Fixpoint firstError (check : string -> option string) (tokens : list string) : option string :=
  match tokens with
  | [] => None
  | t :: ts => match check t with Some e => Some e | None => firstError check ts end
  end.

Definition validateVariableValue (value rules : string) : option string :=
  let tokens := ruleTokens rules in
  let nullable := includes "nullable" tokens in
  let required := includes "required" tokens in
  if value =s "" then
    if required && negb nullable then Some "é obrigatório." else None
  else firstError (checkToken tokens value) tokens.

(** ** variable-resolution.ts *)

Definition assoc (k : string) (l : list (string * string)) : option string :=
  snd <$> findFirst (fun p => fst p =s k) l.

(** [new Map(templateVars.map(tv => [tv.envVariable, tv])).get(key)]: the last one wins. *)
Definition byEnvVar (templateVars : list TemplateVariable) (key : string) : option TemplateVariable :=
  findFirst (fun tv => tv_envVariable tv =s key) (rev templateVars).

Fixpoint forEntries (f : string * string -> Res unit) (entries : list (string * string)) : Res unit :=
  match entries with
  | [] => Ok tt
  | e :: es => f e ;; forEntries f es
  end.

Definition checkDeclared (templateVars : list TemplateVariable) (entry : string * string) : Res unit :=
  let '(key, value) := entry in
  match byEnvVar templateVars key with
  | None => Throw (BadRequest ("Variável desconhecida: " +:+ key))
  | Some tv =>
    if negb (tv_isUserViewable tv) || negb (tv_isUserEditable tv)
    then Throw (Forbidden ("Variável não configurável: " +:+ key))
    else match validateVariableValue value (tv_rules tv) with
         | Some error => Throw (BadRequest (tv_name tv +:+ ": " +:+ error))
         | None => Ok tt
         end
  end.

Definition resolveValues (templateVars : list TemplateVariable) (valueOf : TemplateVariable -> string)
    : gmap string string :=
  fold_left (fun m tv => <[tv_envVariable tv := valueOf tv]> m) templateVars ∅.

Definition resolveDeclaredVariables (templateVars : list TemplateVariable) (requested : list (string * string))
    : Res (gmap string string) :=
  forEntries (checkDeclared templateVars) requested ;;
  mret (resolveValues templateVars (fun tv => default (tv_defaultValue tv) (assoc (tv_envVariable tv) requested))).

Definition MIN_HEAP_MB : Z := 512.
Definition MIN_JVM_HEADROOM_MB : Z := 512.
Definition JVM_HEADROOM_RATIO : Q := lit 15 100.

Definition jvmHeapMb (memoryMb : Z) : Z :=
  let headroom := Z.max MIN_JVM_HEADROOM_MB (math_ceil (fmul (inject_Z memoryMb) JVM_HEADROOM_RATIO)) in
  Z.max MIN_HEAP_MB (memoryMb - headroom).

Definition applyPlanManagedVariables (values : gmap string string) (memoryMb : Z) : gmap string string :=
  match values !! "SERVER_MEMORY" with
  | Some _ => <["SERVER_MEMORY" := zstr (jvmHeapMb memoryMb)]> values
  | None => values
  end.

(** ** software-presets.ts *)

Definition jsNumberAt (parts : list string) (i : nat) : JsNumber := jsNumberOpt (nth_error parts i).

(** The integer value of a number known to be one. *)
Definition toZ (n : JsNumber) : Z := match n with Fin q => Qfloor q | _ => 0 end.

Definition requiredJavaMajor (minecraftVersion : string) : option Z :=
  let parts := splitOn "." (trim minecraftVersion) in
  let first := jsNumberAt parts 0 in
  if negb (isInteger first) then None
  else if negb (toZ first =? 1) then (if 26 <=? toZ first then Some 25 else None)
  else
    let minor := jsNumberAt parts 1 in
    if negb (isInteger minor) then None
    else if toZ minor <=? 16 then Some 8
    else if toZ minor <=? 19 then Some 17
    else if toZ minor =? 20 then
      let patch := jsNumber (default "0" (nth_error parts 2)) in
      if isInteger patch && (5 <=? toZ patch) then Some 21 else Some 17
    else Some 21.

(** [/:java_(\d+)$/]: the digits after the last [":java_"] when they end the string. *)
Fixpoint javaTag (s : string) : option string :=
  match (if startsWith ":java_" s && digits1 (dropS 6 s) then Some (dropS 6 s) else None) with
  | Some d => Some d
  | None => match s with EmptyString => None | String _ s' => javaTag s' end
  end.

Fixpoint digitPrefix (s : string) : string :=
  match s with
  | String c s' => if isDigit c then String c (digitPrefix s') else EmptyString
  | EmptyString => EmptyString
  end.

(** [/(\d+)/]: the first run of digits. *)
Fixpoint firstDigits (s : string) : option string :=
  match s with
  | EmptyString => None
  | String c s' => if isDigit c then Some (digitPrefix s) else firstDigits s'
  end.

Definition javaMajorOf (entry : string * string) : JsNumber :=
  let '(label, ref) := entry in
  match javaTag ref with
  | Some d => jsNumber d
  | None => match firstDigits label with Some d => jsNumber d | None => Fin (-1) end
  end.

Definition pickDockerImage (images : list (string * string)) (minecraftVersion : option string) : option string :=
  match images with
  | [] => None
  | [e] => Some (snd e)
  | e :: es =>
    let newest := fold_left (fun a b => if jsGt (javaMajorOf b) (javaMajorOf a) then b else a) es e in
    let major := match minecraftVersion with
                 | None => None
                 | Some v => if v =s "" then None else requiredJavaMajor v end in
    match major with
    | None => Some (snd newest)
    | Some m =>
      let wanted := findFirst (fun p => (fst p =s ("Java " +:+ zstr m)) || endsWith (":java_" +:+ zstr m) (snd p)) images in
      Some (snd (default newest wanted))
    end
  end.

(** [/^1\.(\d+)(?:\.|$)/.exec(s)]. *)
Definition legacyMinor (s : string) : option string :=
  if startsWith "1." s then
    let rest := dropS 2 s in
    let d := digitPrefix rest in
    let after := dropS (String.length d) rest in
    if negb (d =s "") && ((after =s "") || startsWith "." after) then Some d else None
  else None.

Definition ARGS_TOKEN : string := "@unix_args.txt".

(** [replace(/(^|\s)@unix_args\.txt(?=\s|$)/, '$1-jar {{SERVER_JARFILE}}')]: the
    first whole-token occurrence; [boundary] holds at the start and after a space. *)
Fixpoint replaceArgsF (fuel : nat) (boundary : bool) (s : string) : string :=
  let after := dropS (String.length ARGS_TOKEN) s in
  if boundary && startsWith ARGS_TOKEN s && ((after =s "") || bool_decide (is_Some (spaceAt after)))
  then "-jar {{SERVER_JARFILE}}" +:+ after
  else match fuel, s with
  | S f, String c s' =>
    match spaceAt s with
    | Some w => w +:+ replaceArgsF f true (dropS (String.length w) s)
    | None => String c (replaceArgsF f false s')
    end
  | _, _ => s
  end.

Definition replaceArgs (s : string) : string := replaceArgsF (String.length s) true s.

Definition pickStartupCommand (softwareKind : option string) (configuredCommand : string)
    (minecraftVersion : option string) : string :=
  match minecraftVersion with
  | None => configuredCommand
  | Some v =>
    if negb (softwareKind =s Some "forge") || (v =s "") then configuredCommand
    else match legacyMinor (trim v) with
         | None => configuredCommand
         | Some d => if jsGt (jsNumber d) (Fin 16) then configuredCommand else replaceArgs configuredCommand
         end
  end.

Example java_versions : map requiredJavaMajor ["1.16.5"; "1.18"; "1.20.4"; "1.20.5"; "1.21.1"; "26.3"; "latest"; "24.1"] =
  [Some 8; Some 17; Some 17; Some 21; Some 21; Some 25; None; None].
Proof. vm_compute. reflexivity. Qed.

==

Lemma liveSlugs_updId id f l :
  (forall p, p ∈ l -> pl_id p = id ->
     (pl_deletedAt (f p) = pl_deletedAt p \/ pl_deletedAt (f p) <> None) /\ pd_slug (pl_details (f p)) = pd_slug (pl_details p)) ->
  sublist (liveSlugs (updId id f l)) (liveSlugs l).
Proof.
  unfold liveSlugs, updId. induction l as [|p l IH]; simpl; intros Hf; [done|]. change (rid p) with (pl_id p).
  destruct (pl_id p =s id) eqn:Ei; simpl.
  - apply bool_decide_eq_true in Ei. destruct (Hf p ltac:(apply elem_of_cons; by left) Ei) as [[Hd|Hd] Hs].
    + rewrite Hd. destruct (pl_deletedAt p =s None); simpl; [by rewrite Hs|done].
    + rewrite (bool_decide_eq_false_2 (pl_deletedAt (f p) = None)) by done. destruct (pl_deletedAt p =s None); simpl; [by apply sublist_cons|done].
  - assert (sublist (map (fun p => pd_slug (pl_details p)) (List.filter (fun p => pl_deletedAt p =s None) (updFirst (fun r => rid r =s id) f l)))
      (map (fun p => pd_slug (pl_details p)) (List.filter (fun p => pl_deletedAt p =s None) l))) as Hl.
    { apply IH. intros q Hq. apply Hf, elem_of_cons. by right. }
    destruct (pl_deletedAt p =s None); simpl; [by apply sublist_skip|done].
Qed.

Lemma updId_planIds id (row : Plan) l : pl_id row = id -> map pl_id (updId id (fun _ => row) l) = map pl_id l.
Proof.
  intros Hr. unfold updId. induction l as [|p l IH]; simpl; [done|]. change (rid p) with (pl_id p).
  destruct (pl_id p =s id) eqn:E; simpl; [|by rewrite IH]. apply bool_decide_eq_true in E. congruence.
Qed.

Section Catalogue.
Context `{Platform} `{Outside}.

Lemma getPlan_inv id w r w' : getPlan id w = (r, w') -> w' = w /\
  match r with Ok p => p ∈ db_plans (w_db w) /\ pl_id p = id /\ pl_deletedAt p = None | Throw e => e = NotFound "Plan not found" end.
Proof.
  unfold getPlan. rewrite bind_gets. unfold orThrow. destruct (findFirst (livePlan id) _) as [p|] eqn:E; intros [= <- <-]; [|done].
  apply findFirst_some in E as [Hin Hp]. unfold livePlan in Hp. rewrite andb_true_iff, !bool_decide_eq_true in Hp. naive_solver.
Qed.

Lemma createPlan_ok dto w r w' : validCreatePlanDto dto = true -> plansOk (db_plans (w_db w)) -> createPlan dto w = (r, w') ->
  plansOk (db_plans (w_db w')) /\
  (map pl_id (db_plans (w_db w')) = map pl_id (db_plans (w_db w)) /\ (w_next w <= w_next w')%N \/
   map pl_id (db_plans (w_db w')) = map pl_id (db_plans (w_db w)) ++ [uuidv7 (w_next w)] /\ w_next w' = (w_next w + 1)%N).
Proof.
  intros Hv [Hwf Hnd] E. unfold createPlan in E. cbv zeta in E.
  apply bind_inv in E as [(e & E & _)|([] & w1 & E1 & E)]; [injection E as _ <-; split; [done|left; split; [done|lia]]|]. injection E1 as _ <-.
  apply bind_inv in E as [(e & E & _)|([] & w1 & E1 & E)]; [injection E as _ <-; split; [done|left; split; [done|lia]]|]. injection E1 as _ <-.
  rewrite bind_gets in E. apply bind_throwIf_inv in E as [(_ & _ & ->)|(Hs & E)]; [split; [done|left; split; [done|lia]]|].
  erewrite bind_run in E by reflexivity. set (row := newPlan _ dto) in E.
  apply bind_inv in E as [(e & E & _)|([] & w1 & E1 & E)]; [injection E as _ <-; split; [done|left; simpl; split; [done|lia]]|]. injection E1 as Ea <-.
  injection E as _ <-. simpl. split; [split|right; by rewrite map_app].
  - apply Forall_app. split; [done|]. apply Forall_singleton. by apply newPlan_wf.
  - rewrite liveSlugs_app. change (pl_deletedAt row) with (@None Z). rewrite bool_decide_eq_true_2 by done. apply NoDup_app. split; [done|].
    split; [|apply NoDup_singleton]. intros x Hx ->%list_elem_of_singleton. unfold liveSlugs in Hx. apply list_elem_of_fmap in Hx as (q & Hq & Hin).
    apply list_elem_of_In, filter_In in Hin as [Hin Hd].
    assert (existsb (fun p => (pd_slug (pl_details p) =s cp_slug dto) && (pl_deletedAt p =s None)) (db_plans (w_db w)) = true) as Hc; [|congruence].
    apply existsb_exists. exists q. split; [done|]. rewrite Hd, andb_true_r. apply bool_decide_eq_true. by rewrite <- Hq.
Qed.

**What to do**
Note every line above where the string "fuel" shows up, and copy those lines.

**Your solution**
Fixpoint replaceArgsF (fuel : nat) (boundary : bool) (s : string) : string :=
  else match fuel, s with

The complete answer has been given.